Table of Contents
Real-world Processing-in-Memory Systems for Modern Workloads
Tutorial Description
Processing-in-Memory (PIM) is a computing paradigm that aims at overcoming the data movement bottleneck (i.e., the waste of execution cycles and energy resulting from the back-and-forth data movement between memory units and compute units) by making memory compute-capable.
Explored over several decades since the 1960s, PIM systems are becoming a reality with the advent of the first commercial products and prototypes.
A number of startups (e.g., UPMEM, Neuroblade) are already commercializing real PIM hardware, each with its own design approach and target applications. Several major vendors (e.g., Samsung, SK Hynix, Alibaba) have presented real PIM chip prototypes in the last two years. Most of these architectures have in common that they place compute units near the memory arrays. This type of PIM is called processing near memory (PNM).
PIM can provide large improvements in both performance and energy consumption for many modern applications, thereby enabling a commercially viable way of dealing with huge amounts of data that is bottlenecking our computing systems.

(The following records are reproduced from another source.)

Lemma execute_at_complete :
  (forall i s r n h, exec_sem i s r n h ->
    forall d o, answers d (budget o) (execute_at d i s o) r n h) /\
  (forall l s r n h, seq_sem l s r n h ->
    forall d o, answers d (budget o) (branch_loop (execute_at d) l s o) r n h).
Proof.
  assert (forall i s r d o t o1,
    instr_type i = Some t -> budget o1 = pred (budget o) ->
    (budget o <> 0 -> execute_dispatch (execute_at (S d)) i s d
      (mk_outs (pred (budget o)) (hit_out o) (domain_attr_out o)) = Ok (r, o1)) ->
    answers d (budget o) (execute_at d i s o) r 1 0) as Hleaf.
  { intros i s r d o t o1 Ht Hb Hd. rewrite execute_at_eq. unfold answers, fits, is_limit_error.
    destruct (budget o) as [|b]; [split; [by right|lia]|]. cbn in Hd, Hb.
    rewrite Hd by done. split_and!; [done|lia|by left|lia]. }
  apply exec_seq_ind.
  - intros i s s' Ht Hs d o. eapply Hleaf; [done| |]; [|intros _; unfold execute_dispatch;
      fold (instr_type i); rewrite Ht; cbn; by rewrite Hs]. done.
  - intros i s s' Ht Hs d o. eapply Hleaf; [done| |]; [|intros _; unfold execute_dispatch;
      fold (instr_type i); rewrite Ht; cbn; by rewrite Hs]. done.
  - intros i s s' Ht Hs d o. eapply Hleaf; [done| |]; [|intros _; unfold execute_dispatch;
      fold (instr_type i); rewrite Ht; cbn; by rewrite Hs]. done.
  - intros i s s' attr Ht Hs d o. eapply Hleaf; [done| |]; [|intros _; unfold execute_dispatch;
      fold (instr_type i); rewrite Ht; cbn; by rewrite Hs]. done.
  - intros i s domain outcome r n h Ht Hdom _ IH d o. rewrite execute_at_eq.
    unfold answers, fits, is_limit_error in *.
    destruct (budget o) as [|b] eqn:Hb; [split; [by right|lia]|].
    assert (forall run o, execute_dispatch run i s d o = exec_branch run i s d o) as ->.
    { intros run o'. unfold execute_dispatch. fold (instr_type i). by rewrite Ht. }
    rewrite exec_branch_eq, Hdom. destruct (Nat.leb_spec MAX_BRANCH_DEPTH d).
    { split; [by left|lia]. }
    match goal with |- context [branch_loop _ _ _ ?o] => specialize (IH (S d) o) end.
    cbn [budget] in *. destruct (branch_loop _ _ _ _) as [[r' o']|e].
    + destruct IH as (-> & [H1 H2] & H3). split_and!; [done|lia|lia|lia].
    + destruct IH as [H1 H2]. split; [done|]. intros [H3 H4]. apply H2. lia.
  - intros s d o. cbn. unfold fits. split_and!; [done|lia|by left|lia].
  - intros i l s s1 r n1 h1 n2 h2 _ IH1 _ IH2 d o. cbn [branch_loop].
    specialize (IH1 d (mk_outs (budget o) false None)).
    unfold answers, fits in *. cbn [budget] in *.
    destruct (execute_at d i s _) as [[r' o']|e].
    + destruct IH1 as (-> & H1 & H2).
      match goal with |- context [branch_loop _ _ _ ?o] => specialize (IH2 d o) end.
      cbn [budget] in *. destruct (branch_loop _ _ _ _) as [[r' o'']|e];
        destruct_and!; split_and!; try done; lia.
    + destruct IH1 as [H1 H2]. split; [done|]. lia.
  - intros i l s r n h _ IH Hr d o. cbn [branch_loop].
    specialize (IH d (mk_outs (budget o) false None)). unfold answers in *. cbn [budget] in *.
    destruct (execute_at d i s _) as [[r' o']|e]; [|done].
    destruct IH as (-> & ?). by destruct r.
Qed.
(** [struct RuleHit] and [enum TransitionResult]. *)
Record RuleHit : Type := mk_hit {
  hit_index : nat;
  hit_instr_type : string;
  hit : bool;
  hit_domain_attr : option DomainAttribution;
}.
Inductive TransitionResult : Type :=
| TState (new_payload : JsonValue) (new_queue : list JsonValue) (rule_hits : list RuleHit)
| TIoRequired (io_type : string) (params : JsonValue)
| THalted (rule_index : nat) (reason : string)
| TIgnored (instruction_type : string) (reason : string) (rule_hits : list RuleHit).

(** [build_exec_state]. *)
Definition build_exec_state (instruction payload : JsonValue) (queue : list JsonValue) :
    JsonValue :=
  let exec := map_new in
  let exec := obj_insert exec "instruction" instruction in
  let exec := obj_insert exec "payload" payload in
  let exec := obj_insert exec "queue" (JArray queue) in
  let root := obj_insert map_new "__exec__" (JObject exec) in
  JObject root.

Definition rule_type (rule : JsonValue) : string :=
  default "unknown" (let! v := json_get rule "type" in as_str v).
Definition is_enforce (rule : JsonValue) : bool := String.eqb (rule_type rule) "enforce".

(** One call of the executor by the transition: depth 0, fresh hit and
    attribution, the shared budget. *)
Definition run_rule (rule state : JsonValue) (b : nat) :
    Result (MetaInstructionResult * Outs) TcbError :=
  execute_meta_instruction_budgeted (exec_fuel 0) rule state 0 (mk_outs b false None).
#[global] Arguments run_rule : simpl never.
Definition rule_hit (index : nat) (rule : JsonValue) (o : Outs) : RuleHit :=
  mk_hit index (rule_type rule) (hit_out o) (domain_attr_out o).

(** The first loop of [execute_transition]: every [enforce] rule on the input
    state.  [inl] is an early return. *)
Fixpoint enforce_gate (exec_state : JsonValue) (index : nat) (rules : list JsonValue)
    (b : nat) (enforce_hits : list RuleHit) :
    Result (TransitionResult + (nat * list RuleHit)) TcbError :=
  match rules with
  | [] => Ok (inr (b, enforce_hits))
  | rule :: rules' =>
      if negb (is_enforce rule) then
        enforce_gate exec_state (S index) rules' b enforce_hits
      else
        let? '(result, o) := run_rule rule exec_state b in
        let enforce_hits := enforce_hits ++ [rule_hit index rule o] in
        match result with
        | MHalted reason => Ok (inl (THalted index reason))
        | _ => enforce_gate exec_state (S index) rules' (budget o) enforce_hits
        end
  end.

(** The second loop: every other rule in order, threading the state. *)
Fixpoint transform_loop (state : JsonValue) (index : nat) (rules : list JsonValue)
    (b : nat) (rule_hits : list RuleHit) :
    Result (TransitionResult + (JsonValue * list RuleHit)) TcbError :=
  match rules with
  | [] => Ok (inr (state, rule_hits))
  | rule :: rules' =>
      if is_enforce rule then transform_loop state (S index) rules' b rule_hits
      else
        let? '(result, o) := run_rule rule state b in
        let rule_hits := rule_hits ++ [rule_hit index rule o] in
        match result with
        | MState new_state => transform_loop new_state (S index) rules' (budget o) rule_hits
        | MIoRequired io_type params => Ok (inl (TIoRequired io_type params))
        | MHalted reason => Ok (inl (THalted index reason))
        end
  end.

(** [sort_by_key]: the standard library's stable sort. *)
Fixpoint insert_hit (h : RuleHit) (l : list RuleHit) : list RuleHit :=
  match l with
  | [] => [h]
  | x :: l' => if (hit_index h <=? hit_index x)%nat then h :: l else x :: insert_hit h l'
  end.
Definition sort_by_index (l : list RuleHit) : list RuleHit := foldr insert_hit [] l.

(** The closure of [has_matching_constitution_rule]. *)
Definition rule_matches (instruction_type : string) (rule : JsonValue) : bool :=
  match (let! p := json_get rule "params" in as_object p) with
  | Some params =>
      match (let! d := map_get params "domain" in as_object d) with
      | Some domain =>
          match (let! t := map_get domain "type" in as_str t) with
          | Some domain_type =>
              if String.eqb domain_type "instruction" then
                match (let! t := map_get domain "instruction_type" in as_str t) with
                | Some expected_type => String.eqb expected_type instruction_type
                | None => false
                end
              else if String.eqb domain_type "all" then false
              else true
          | None => false
          end
      | None => false
      end
  | None =>
      match (let! t := json_get rule "type" in as_str t) with
      | Some rule_type =>
          if String.eqb rule_type "set" || String.eqb rule_type "increment"
             || String.eqb rule_type "decrement" || String.eqb rule_type "branch" then
            String.eqb rule_type instruction_type
          else false
      | None => false
      end
  end.

(** [execute_transition]. *)
Definition execute_transition (core_eval : list JsonValue) (instruction payload : JsonValue)
    (queue : list JsonValue) : Result TransitionResult TcbError :=
  if (MAX_TRANSFORM_RULES <? length core_eval)%nat then
    Err (TooManyTransformRules MAX_TRANSFORM_RULES (length core_eval))
  else
    let exec_state := build_exec_state instruction payload queue in
    let? gate := enforce_gate exec_state 0 core_eval MAX_TOTAL_META_INSTRUCTIONS [] in
    match gate with
    | inl halted => Ok halted
    | inr (b, enforce_hits) =>
        let? done := transform_loop exec_state 0 core_eval b [] in
        match done with
        | inl signal => Ok signal
        | inr (state, rule_hits) =>
            let rule_hits := sort_by_index (rule_hits ++ enforce_hits) in
            let instruction_type :=
              default "unknown" (let! v := json_get instruction "type" in as_str v) in
            let has_matching_constitution_rule :=
              existsb (rule_matches instruction_type) core_eval in
            let? new_payload := ok_or (resolve_path state "__exec__.payload")
              (InvalidState
                "__exec__.payload not found in state after transform execution") in
            let? new_queue := ok_or
              (let! v := resolve_path state "__exec__.queue" in as_array v)
              (InvalidState
                "__exec__.queue not found or not an array after transform execution") in
            let has_side_effect :=
              negb (json_eqb new_payload payload) || negb (forall2b json_eqb new_queue queue) in
            if negb has_matching_constitution_rule && negb has_side_effect then
              Ok (TIgnored instruction_type
                "instruction not matched by any constitution rule" rule_hits)
            else Ok (TState new_payload new_queue rule_hits)
        end
    end.

(** * The initial state *)

Lemma build_exec_state_wf instruction payload queue :
  wf_json instruction = true -> wf_json payload = true ->
  Forall (fun i => wf_json i = true) queue ->
  wf_json (build_exec_state instruction payload queue) = true.
Proof.
  intros Hi Hp Hq. unfold build_exec_state. cbv zeta.
  repeat (match goal with |- wf_json (JObject (obj_insert ?m ?k ?v)) = true =>
    change (wf_json (put_step (JObject m) (Key k) v) = true); apply put_step_wf end);
    try done; by apply wf_JArray.
Qed.
Lemma build_exec_state_payload instruction payload queue :
  get_steps (build_exec_state instruction payload queue) PAYLOAD = Some payload.
Proof. reflexivity. Qed.
Lemma build_exec_state_queue instruction payload queue :
  get_steps (build_exec_state instruction payload queue) QUEUE = Some (JArray queue).
Proof. reflexivity. Qed.
#[global] Opaque build_exec_state.

(** * One rule *)

Lemma run_rule_spec rule state b r o :
  run_rule rule state b = Ok (r, o) ->
  exists n h, exec_sem rule state r n h /\ fits 0 b n h /\ budget o = b - n /\
    hit_out o = structural_hit rule state /\
    domain_attr_out o = instr_attribution rule state.
Proof.
  intros H. change (run_rule rule state b) with (execute_at 0 rule state (mk_outs b false None)) in H.
  destruct (execute_at_sound _ _ _ _ _ _ H) as (n & h & Hsem). exists n, h.
  pose proof (proj1 execute_at_complete _ _ _ _ _ Hsem 0 (mk_outs b false None)) as Ha.
  unfold answers in Ha. rewrite H in Ha. cbn in Ha. destruct Ha as (_ & Hfit & Hb).
  apply execute_at_outs in H as [Hh Ha]. done.
Qed.

Lemma is_enforce_type rule : is_enforce rule = true -> instr_type rule = Some "enforce".
Proof.
  unfold is_enforce, rule_type. fold (instr_type rule).
  destruct (instr_type rule); cbn; intros H; reflect_bool; congruence.
Qed.

(** An [enforce] rule answers by the outcome of its condition alone. *)
Lemma exec_sem_enforce rule state r n h :
  is_enforce rule = true -> exec_sem rule state r n h ->
  exists domain outcome, instr_domain rule state = Ok (domain, outcome) /\
    if to_bool outcome then exists reason, r = MHalted reason else r = MState state.
Proof.
  intros Ht%is_enforce_type Hsem.
  destruct Hsem as [? ? ? Ht'|? ? ? Ht'|? ? ? Ht'|i s r attr Ht' He|? ? ? ? ? ? ? Ht'];
    try (rewrite Ht in Ht'; discriminate).
  unfold exec_enforce in He. unfold instr_domain.
  destruct (ok_or _ _) as [params|]; [|done].
  destruct (resolve_path_or_literal s _) as [domain|]; [|done].
  destruct (evaluate_domain_outcome domain s) as [outcome|]; [|done].
  exists domain, outcome. split; [done|]. destruct (to_bool outcome); cbn in He.
  - destruct (ok_or _ _) as [reason|]; [|done]. exists reason. congruence.
  - congruence.
Qed.

(** * The two loops *)

Definition transforms (rules : list JsonValue) : list JsonValue :=
  List.filter (fun rule => negb (is_enforce rule)) rules.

Yet, it is critical to (1) study and understand the characteristics that make a workload suitable for a PIM architecture, (2) propose optimization strategies for PIM kernels, and (3) develop programming frameworks and tools that can lower the learning curve and ease the adoption of PIM.
This tutorial focuses on the latest advances in PIM technology, workload characterization for PIM, and programming and optimizing PIM kernels. We will (1) provide an introduction to PIM and taxonomy of PIM systems, (2) give an overview and a rigorous analysis of existing real-world PIM hardware, (3) conduct hand-on labs about important workloads (machine learning, sparse linear algebra, bioinformatics, etc.) using real PIM systems, and (4) shed light on how to improve future PIM systems for such workloads.
Livestream
Organizers
Agenda (March 26, 2023)
Lectures (tentative)
- 9:00am-10:20am, Prof. Onur Mutlu, “Memory-centric computing: Introduction to PIM as a paradigm to overcome the data movement bottleneck”.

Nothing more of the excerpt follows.